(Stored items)
• • • • •

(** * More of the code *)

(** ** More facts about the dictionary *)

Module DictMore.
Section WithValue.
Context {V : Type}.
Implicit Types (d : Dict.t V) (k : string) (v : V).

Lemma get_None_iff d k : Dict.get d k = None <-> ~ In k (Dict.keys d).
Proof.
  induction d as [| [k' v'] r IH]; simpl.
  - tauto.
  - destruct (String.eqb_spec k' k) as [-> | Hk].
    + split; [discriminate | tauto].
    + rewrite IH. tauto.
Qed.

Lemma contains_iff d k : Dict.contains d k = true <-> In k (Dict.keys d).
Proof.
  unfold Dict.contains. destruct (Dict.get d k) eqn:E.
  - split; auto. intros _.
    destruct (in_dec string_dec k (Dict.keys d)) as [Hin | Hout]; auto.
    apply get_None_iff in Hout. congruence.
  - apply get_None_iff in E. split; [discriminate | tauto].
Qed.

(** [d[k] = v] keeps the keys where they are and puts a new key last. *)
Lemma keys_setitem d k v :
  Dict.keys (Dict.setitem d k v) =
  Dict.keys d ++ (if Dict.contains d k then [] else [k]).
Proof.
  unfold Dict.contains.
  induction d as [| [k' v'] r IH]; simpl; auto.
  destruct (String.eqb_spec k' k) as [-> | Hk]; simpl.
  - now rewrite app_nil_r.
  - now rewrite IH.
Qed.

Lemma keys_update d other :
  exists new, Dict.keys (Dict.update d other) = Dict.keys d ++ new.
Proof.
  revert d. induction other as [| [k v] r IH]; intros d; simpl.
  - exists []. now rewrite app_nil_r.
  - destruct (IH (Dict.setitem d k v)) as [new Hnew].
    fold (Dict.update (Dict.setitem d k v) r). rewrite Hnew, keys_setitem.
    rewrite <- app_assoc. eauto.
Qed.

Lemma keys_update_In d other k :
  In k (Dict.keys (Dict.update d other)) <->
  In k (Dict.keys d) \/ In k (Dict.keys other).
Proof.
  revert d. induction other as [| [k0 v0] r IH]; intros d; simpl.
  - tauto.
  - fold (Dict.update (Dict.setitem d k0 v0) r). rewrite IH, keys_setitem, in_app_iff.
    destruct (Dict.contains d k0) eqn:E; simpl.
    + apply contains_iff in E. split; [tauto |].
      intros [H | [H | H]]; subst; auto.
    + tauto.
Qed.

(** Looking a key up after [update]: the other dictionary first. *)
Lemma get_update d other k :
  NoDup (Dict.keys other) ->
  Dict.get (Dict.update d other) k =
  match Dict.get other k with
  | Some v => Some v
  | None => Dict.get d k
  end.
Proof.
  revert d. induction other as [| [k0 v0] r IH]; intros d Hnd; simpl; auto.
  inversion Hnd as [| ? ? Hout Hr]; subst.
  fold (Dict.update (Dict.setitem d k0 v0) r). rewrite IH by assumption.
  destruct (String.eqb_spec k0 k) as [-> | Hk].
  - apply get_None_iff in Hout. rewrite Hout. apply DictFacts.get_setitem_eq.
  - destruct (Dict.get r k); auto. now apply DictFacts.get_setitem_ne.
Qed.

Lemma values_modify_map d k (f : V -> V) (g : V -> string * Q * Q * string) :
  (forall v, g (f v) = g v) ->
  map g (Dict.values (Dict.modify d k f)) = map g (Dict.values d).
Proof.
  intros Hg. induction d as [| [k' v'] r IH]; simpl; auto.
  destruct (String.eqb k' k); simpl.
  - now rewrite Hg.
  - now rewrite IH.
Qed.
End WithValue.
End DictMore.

• • • • •

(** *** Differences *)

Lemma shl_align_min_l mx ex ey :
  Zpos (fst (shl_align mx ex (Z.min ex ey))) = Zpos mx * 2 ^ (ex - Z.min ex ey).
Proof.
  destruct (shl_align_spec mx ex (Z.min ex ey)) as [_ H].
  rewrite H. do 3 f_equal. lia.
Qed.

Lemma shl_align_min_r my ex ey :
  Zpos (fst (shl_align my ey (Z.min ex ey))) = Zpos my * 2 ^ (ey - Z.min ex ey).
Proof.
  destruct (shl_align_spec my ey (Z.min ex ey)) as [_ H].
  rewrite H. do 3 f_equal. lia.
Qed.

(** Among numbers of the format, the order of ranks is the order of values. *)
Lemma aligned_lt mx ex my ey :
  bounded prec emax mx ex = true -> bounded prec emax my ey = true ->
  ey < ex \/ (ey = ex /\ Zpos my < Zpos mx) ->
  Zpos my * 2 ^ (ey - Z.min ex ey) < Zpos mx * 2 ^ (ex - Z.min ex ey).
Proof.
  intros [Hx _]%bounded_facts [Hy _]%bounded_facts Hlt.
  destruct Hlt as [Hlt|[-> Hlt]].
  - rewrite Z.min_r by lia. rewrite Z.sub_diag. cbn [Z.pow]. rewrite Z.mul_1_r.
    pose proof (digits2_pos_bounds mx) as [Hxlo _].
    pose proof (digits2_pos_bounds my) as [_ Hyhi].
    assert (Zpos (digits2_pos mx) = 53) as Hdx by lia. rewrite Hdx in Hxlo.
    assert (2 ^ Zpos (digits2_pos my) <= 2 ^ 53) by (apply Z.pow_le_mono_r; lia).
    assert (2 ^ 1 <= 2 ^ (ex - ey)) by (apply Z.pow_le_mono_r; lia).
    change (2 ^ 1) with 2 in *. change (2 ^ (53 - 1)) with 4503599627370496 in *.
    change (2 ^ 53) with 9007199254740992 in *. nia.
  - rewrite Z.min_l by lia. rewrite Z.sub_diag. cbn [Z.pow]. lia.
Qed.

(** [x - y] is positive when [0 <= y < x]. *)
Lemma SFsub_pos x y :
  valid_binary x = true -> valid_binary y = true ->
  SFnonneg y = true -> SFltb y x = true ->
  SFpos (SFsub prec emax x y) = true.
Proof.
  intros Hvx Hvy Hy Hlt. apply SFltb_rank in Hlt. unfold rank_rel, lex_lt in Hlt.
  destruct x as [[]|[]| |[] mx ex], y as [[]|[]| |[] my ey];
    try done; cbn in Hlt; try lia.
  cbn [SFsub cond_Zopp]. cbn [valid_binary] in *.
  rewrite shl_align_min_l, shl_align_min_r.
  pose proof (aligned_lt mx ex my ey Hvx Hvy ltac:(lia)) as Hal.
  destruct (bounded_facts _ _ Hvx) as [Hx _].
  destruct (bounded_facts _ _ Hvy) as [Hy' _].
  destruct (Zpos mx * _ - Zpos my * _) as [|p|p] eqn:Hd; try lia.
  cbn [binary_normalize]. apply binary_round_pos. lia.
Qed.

• • • • •

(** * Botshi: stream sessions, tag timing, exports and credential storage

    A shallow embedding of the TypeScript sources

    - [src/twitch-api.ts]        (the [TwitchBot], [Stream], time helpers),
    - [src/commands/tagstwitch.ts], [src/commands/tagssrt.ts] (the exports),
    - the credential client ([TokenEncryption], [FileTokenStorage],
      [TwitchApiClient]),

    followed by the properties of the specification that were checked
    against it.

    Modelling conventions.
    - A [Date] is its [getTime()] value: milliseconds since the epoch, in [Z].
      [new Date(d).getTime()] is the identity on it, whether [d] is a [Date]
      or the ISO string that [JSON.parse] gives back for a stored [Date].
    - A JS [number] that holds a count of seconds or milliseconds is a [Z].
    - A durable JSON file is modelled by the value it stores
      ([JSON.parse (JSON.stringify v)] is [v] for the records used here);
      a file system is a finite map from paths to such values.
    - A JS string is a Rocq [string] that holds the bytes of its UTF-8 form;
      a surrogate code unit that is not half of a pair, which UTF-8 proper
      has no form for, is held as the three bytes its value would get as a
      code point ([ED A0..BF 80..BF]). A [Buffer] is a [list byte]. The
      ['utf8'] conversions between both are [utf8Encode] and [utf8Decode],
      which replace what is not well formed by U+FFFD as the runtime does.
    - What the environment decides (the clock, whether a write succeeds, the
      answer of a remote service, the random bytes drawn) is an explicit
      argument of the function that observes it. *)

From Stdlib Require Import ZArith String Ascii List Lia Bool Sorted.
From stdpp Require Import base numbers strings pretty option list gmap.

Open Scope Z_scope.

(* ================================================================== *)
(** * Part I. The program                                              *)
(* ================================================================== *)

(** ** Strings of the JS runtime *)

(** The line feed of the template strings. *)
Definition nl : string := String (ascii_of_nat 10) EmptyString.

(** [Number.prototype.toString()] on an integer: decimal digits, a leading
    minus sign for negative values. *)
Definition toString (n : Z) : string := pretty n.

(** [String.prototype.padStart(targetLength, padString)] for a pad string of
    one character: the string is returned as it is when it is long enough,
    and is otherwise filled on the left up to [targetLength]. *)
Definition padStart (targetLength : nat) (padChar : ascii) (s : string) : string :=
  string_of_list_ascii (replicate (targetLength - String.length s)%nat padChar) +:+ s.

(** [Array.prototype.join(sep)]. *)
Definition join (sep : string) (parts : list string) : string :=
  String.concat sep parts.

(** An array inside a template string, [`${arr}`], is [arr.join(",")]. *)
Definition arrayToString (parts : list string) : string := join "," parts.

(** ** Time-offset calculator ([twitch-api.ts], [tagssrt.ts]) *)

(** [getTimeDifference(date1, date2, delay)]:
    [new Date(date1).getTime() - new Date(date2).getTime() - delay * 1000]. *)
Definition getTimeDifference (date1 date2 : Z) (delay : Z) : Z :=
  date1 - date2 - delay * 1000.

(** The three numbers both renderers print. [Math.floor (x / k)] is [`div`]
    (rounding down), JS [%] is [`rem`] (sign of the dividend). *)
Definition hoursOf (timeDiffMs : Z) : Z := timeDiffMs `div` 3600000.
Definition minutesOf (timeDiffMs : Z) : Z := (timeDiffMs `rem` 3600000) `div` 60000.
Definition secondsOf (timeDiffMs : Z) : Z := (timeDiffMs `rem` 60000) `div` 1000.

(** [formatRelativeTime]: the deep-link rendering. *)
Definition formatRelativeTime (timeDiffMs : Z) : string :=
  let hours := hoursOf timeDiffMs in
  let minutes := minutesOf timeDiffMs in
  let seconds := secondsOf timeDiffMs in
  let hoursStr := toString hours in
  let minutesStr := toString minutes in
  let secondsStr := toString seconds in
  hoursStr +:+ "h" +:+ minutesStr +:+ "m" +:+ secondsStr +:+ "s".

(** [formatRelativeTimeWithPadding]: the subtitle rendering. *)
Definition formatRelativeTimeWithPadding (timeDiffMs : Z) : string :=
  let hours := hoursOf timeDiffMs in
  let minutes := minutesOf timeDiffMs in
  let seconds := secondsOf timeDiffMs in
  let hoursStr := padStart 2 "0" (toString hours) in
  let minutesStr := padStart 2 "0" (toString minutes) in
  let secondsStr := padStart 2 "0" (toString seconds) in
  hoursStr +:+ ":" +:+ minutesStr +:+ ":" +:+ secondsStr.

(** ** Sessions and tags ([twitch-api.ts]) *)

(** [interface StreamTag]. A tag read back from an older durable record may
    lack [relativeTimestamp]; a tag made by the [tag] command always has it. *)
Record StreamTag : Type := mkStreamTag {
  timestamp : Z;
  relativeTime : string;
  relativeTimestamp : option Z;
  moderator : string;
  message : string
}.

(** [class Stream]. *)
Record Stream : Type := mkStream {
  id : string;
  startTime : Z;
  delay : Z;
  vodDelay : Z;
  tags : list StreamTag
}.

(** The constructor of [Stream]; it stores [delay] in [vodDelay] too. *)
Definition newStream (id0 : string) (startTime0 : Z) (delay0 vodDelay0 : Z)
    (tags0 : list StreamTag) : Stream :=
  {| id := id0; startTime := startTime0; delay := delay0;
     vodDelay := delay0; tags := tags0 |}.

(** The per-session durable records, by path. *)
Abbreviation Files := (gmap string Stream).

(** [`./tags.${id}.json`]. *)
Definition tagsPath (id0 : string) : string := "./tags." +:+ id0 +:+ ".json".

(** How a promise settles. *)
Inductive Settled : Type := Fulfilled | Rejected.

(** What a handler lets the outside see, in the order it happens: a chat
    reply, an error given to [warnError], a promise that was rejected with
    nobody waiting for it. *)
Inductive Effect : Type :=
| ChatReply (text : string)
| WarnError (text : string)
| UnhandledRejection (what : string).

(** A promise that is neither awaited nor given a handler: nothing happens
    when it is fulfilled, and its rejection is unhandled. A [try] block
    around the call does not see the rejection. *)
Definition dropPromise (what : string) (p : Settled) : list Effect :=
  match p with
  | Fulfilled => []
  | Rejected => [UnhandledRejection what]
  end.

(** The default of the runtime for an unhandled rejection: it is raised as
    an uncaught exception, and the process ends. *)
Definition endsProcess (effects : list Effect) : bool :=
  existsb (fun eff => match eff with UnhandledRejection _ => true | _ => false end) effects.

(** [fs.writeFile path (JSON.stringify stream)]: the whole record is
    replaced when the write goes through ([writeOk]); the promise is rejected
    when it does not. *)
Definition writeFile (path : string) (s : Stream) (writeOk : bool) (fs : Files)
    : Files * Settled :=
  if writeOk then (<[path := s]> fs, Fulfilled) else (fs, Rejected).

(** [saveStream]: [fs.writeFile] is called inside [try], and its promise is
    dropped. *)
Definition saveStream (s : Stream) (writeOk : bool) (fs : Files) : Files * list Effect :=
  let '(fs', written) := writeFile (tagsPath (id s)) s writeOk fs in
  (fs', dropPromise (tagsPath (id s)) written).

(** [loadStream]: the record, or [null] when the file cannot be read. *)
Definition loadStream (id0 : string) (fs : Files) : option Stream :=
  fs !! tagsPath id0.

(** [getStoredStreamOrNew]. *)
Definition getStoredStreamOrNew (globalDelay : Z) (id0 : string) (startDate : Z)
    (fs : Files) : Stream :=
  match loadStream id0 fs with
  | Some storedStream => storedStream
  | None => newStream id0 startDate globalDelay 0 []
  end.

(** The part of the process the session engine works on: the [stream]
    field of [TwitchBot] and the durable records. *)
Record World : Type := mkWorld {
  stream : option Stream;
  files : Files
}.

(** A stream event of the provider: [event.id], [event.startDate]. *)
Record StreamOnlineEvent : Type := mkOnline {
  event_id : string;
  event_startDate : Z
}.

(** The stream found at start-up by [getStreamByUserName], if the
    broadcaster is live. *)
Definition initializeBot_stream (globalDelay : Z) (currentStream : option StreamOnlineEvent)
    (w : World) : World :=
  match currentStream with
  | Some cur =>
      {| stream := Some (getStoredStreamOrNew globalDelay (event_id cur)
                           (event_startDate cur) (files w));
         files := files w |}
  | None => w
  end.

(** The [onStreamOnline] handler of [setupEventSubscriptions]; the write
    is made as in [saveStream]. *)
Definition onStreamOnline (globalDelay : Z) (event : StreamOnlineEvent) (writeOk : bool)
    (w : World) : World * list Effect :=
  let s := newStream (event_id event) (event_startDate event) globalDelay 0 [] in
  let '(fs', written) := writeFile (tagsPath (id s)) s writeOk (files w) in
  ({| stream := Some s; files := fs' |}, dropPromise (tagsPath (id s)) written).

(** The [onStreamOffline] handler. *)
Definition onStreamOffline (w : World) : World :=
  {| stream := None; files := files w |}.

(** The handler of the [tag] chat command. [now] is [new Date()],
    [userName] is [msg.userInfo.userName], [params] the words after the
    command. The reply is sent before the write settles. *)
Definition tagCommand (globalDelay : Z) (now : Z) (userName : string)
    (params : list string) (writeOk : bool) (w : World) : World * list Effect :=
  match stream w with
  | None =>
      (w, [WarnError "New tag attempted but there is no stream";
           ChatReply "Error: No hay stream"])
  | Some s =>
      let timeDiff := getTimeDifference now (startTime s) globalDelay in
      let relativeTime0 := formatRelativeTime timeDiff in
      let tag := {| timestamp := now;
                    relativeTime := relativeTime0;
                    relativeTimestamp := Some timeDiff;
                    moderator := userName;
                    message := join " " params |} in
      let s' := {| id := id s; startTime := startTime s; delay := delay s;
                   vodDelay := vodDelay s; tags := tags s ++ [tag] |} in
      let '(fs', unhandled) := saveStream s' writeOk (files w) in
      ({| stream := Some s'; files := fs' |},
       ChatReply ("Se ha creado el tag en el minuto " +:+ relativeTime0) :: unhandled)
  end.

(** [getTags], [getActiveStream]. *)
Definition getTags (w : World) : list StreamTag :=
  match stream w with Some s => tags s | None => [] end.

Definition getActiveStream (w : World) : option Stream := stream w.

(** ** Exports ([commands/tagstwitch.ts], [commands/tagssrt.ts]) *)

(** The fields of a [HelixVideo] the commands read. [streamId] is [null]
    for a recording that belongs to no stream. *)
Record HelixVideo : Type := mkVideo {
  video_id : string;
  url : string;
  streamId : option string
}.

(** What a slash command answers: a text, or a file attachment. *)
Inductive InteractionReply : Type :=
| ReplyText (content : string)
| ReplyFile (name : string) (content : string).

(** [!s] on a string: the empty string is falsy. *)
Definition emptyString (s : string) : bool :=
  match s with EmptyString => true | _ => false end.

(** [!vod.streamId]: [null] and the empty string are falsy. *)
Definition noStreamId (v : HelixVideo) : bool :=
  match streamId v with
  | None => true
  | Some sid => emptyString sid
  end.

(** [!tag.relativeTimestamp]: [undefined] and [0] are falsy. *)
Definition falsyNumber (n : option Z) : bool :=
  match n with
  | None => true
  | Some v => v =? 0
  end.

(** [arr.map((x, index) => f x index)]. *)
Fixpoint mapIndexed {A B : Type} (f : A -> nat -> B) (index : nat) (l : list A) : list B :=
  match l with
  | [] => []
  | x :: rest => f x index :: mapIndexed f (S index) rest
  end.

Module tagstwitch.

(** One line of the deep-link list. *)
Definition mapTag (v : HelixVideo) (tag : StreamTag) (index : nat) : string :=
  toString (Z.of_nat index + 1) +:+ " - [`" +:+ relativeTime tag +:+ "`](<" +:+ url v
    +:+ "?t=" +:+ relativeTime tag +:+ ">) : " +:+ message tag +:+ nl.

• • • • •

EXERCISE DETAILS — Please copy each line of the entries in which the word "template" shows up.

YOUR RESPONSE —
(** The line feed of the template strings. *)
(** An array inside a template string, [`${arr}`], is [arr.join(",")]. *)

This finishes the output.